Friday, November 9, 2012


Can a play be both meaningful and absurd, surreal and specific, all at the same time? English playwright Jezz Butterworth comes pretty close with “The Night Heron,” for which the Rogue Theatre Company has prepared an intensely excellent production.


To describe this play only in terms of its plot and characters seems rather demeaning. It is so much more. But more what? Ahhh, grasshopper, that is the question.



For “The Night Heron” uses rather dispirited characters to pose penetrating questions of religion and philosophy, deception and truth. As directed by Tucson newcomer Bryan Rafael Falcon, this story of hard scrabble survivors in England’s Fens district lives within the grip of the Church, but feeds on its own warped delusions of keeping the faith.


David Greenwood as Wattmore and Joseph McGrath as Griffin are the central figures, reluctant roommates in a rural hovel full of Christian iconography. The Fens area of northeastern England is described as a particularly beautiful countryside full of equally beautiful churches.


To me, a good comparison in atmosphere would be America’s Appalachia, rural and poor in money but rich in scenic beauty and overwhelmingly filled with the spirit of God and Christ. You can’t go anyplace in those hills without Jesus knowing about it.

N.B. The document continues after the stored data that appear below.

(** ** Lemmas: claims and evidence *)

Lemma VoteClaimWellFormed_iff v ep r :
  VoteClaimWellFormed v ep r = true <->
  sv_epoch_id v = ep /\ sv_set_root v = r /\ (sv_phase v = PREVOTE \/ sv_phase v = PRECOMMIT)
  /\ IsScheduledCheckpoint (height (sv_target v)) = true
  /\ EpochOf (height (sv_target v)) = sv_epoch_id v
  /\ sv_round v = CheckpointRound (height (sv_target v))
  /\ SourceRefWellFormed (sv_source v) (sv_target v) = true /\ size (sv_signature v) = SIG_MAX_BYTES.
Proof.
  unfold VoteClaimWellFormed. rewrite !andb_true_iff, orb_true_iff, !Z.eqb_eq, bool_decide_eq_true.
  tauto.
Qed.

Lemma IsEquivocation_iff a b :
  IsEquivocation a b = true <->
  sv_pubkey_hex a = sv_pubkey_hex b /\ sv_epoch_id a = sv_epoch_id b /\ sv_phase a = sv_phase b
  /\ sv_round a = sv_round b /\ sv_target a <> sv_target b.
Proof.
  unfold IsEquivocation. case_bool_decide as Hk; [split; [done|tauto]|].
  destruct (Z.eqb_spec (sv_epoch_id a) (sv_epoch_id b)); cbn [negb]; [|split; [done|tauto]].
  destruct (Z.eqb_spec (sv_phase a) (sv_phase b)); cbn [negb]; [|split; [done|tauto]].
  destruct (Z.eqb_spec (sv_round a) (sv_round b)); cbn [negb]; [|split; [done|tauto]].
  rewrite bool_decide_eq_true. tauto.
Qed.

(** ** Lemmas: the bitmap under assembly *)

Lemma bit_set_insert bitmap i j b :
  bitmap !! (i / 8)%nat = Some b ->
  bit_set (<[(i / 8)%nat := Z.lor b (u8 (Z.shiftl 1 (Z.of_nat (i mod 8))))]> bitmap) j
  = bit_set bitmap j || (i =? j)%nat.
Proof.
  intros Hb. unfold bit_set. pose proof (Nat.mod_upper_bound i 8) as Hi.
  pose proof (Nat.mod_upper_bound j 8) as Hj.
  pose proof (Nat.div_mod_eq i 8). pose proof (Nat.div_mod_eq j 8).
  destruct (decide (i / 8 = j / 8)%nat) as [E|E].
  - rewrite E, list_lookup_insert_eq by (rewrite <- E; by eapply lookup_lt_Some).
    rewrite <- E, Hb, !byte_bit_testbit, Z.lor_spec. f_equal.
    rewrite Z.shiftl_1_l, wrap_id by (split; [lia|apply Z.pow_lt_mono_r; lia]).
    destruct (Nat.eqb_spec i j) as [->|Hne]; [apply Z.pow2_bits_true; lia|].
    apply Z.pow2_bits_false. lia.
  - rewrite list_lookup_insert_ne by done. destruct (Nat.eqb_spec i j) as [->|]; [done|].
    by rewrite orb_false_r.
Qed.

Lemma omap_all_some {A B} (f : A -> option B) l :
  Forall (fun x => exists y, f x = Some y) l -> length (omap f l) = length l.
Proof.
  induction 1 as [|x l [y Hy] Hl IH]; [done|]. cbn [omap list_omap]. rewrite Hy. cbn. by f_equal.
Qed.

Lemma bit_set_empty n i : bit_set (replicate n 0) i = false.
Proof.
  unfold bit_set. destruct (replicate n 0 !! (i / 8)%nat) as [b|] eqn:E; [|done].
  apply lookup_replicate in E as [-> _]. rewrite byte_bit_testbit. apply Z.bits_0.
Qed.

Lemma equivocates_with_some v votes j k :
  equivocates_with v votes j = Some k ->
  exists w, (j <= k)%nat /\ votes !! (k - j)%nat = Some w /\ IsEquivocation v w = true.
Proof.
  revert j. induction votes as [|w votes IH]; intros j; cbn [equivocates_with]; [done|].
  destruct (IsEquivocation v w) eqn:E.
  - intros [= <-]. exists w. rewrite Nat.sub_diag. auto.
  - intros H. apply IH in H as (x & Hle & Hx & Hq). exists x. split; [lia|]. split; [|done].
    by replace (k - j)%nat with (S (k - S j)) by lia.
Qed.

Lemma equivocates_with_none v votes j :
  equivocates_with v votes j = None -> Forall (fun w => IsEquivocation v w = false) votes.
Proof.
  revert j. induction votes as [|w votes IH]; intros j; cbn [equivocates_with]; [by constructor|].
  destruct (IsEquivocation v w) eqn:E; [done|]. intros H. constructor; [done|]. by eapply IH.
Qed.

Lemma find_equivocation_spec votes i :
  match find_equivocation votes i with
  | Some (a, b) => exists v w, (i <= a < b)%nat /\ votes !! (a - i)%nat = Some v
                   /\ votes !! (b - i)%nat = Some w /\ IsEquivocation v w = true
  | None => forall a b v w, (a < b)%nat -> votes !! a = Some v -> votes !! b = Some w ->
            IsEquivocation v w = false
  end.
Proof.
  revert i. induction votes as [|v votes IH]; intros i; cbn [find_equivocation]; [done|].
  destruct (equivocates_with v votes (S i)) as [j|] eqn:E.
  - apply equivocates_with_some in E as (w & Hle & Hw & Hq). exists v, w. rewrite Nat.sub_diag.
    split; [lia|]. split; [done|]. split; [|done]. by replace (j - i)%nat with (S (j - S i)) by lia.
  - specialize (IH (S i)). apply equivocates_with_none in E.
    destruct (find_equivocation votes (S i)) as [[a b]|].
    + destruct IH as (x & y & Hab & Hx & Hy & Hq). exists x, y. split; [lia|].
      split; [by replace (a - i)%nat with (S (a - S i)) by lia|].
      split; [by replace (b - i)%nat with (S (b - S i)) by lia|done].
    + intros [|a] [|b] x y Hab Hx Hy; try lia.
      * injection Hx as <-. rewrite Forall_lookup in E. by apply (E b).
      * apply (IH a b x y); [lia|done..].
Qed.

Section Votes.
Context (Verify : bytes -> bytes -> bytes -> bool).

Definition AuthenticateVoteForMember (v : SignedVote) (snapshot_epoch : Z) (snapshot_root : Hash256)
    (member : SnapshotEntry) (network_id : Z) (genesis_hash : Hash256) : option AuthenticatedVote :=
  if negb (VoteClaimWellFormed v snapshot_epoch snapshot_root) then None
  else
    let commit := PubkeyCommit (sv_pubkey_hex v) in
    if bool_decide (commit <> pubkey_commit member)
       || bool_decide (sv_pubkey_hex v <> pubkey_hex member) then None
    else
      let msg := VotePreimage network_id genesis_hash (sv_epoch_id v) (sv_set_root v) (sv_phase v)
                   (sv_round v) (sv_source v) (sv_target v) in
      match HexToPublicKey (sv_pubkey_hex v) with
      | None => None
      | Some pk => if Verify pk msg (sv_signature v)
                   then Some (mkAuthenticated v snapshot_epoch snapshot_root commit) else None
      end.

Definition AuthenticateVote (v : SignedVote) (s : EpochSnapshot) (network_id : Z)
    (genesis_hash : Hash256) : option AuthenticatedVote :=
  if negb (VoteClaimWellFormed v (epoch_id s) (root s)) then None
  else match SignerIndex s (PubkeyCommit (sv_pubkey_hex v)) with
       | None => None
       | Some idx =>
           match entries s !! idx with
           | None => None
           | Some member => AuthenticateVoteForMember v (epoch_id s) (root s) member network_id
                              genesis_hash
           end
       end.

Definition VerifyVote (v : SignedVote) (s : EpochSnapshot) (network_id : Z) (genesis_hash : Hash256)
  : bool := match AuthenticateVote v s network_id genesis_hash with Some _ => true | None => false end.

Wattmore and Griffin also live near Cambridge University, where they have worked as gardeners – essential to the school but never really a part of it.

Their place in the village is rather tossed, what with poverty and all, but becomes even more complicated when they decide to take in a boarder, Bolla (Cynthia Meier). It’s a bit disconcerting when they discover Bolla has a manic side fierce enough to make them believe she might have a police record.


Also brewing is the dark work of Dougall (Christopher Johnson), said by the villagers to be gathering followers to his religious cult.

There’s a murder out on the fens as well, and sightings of a rare night heron blown off course. People are keeping such a tight eye on each other, what they do can often be more important than what you do.


For theatergoers determined to make sense of everything, and to find the logic behind every decision, “The Night Heron” could become annoyingly confusing. To the cast members credit, all find meaning in their individual roles.

So, sitting out in the audience it is better to just ride the story like a wave, lean into the action and keep shifting your intellectual weight to maintain a light-hearted balance. In the end you’ll be rewarded with a wild and crazy ride.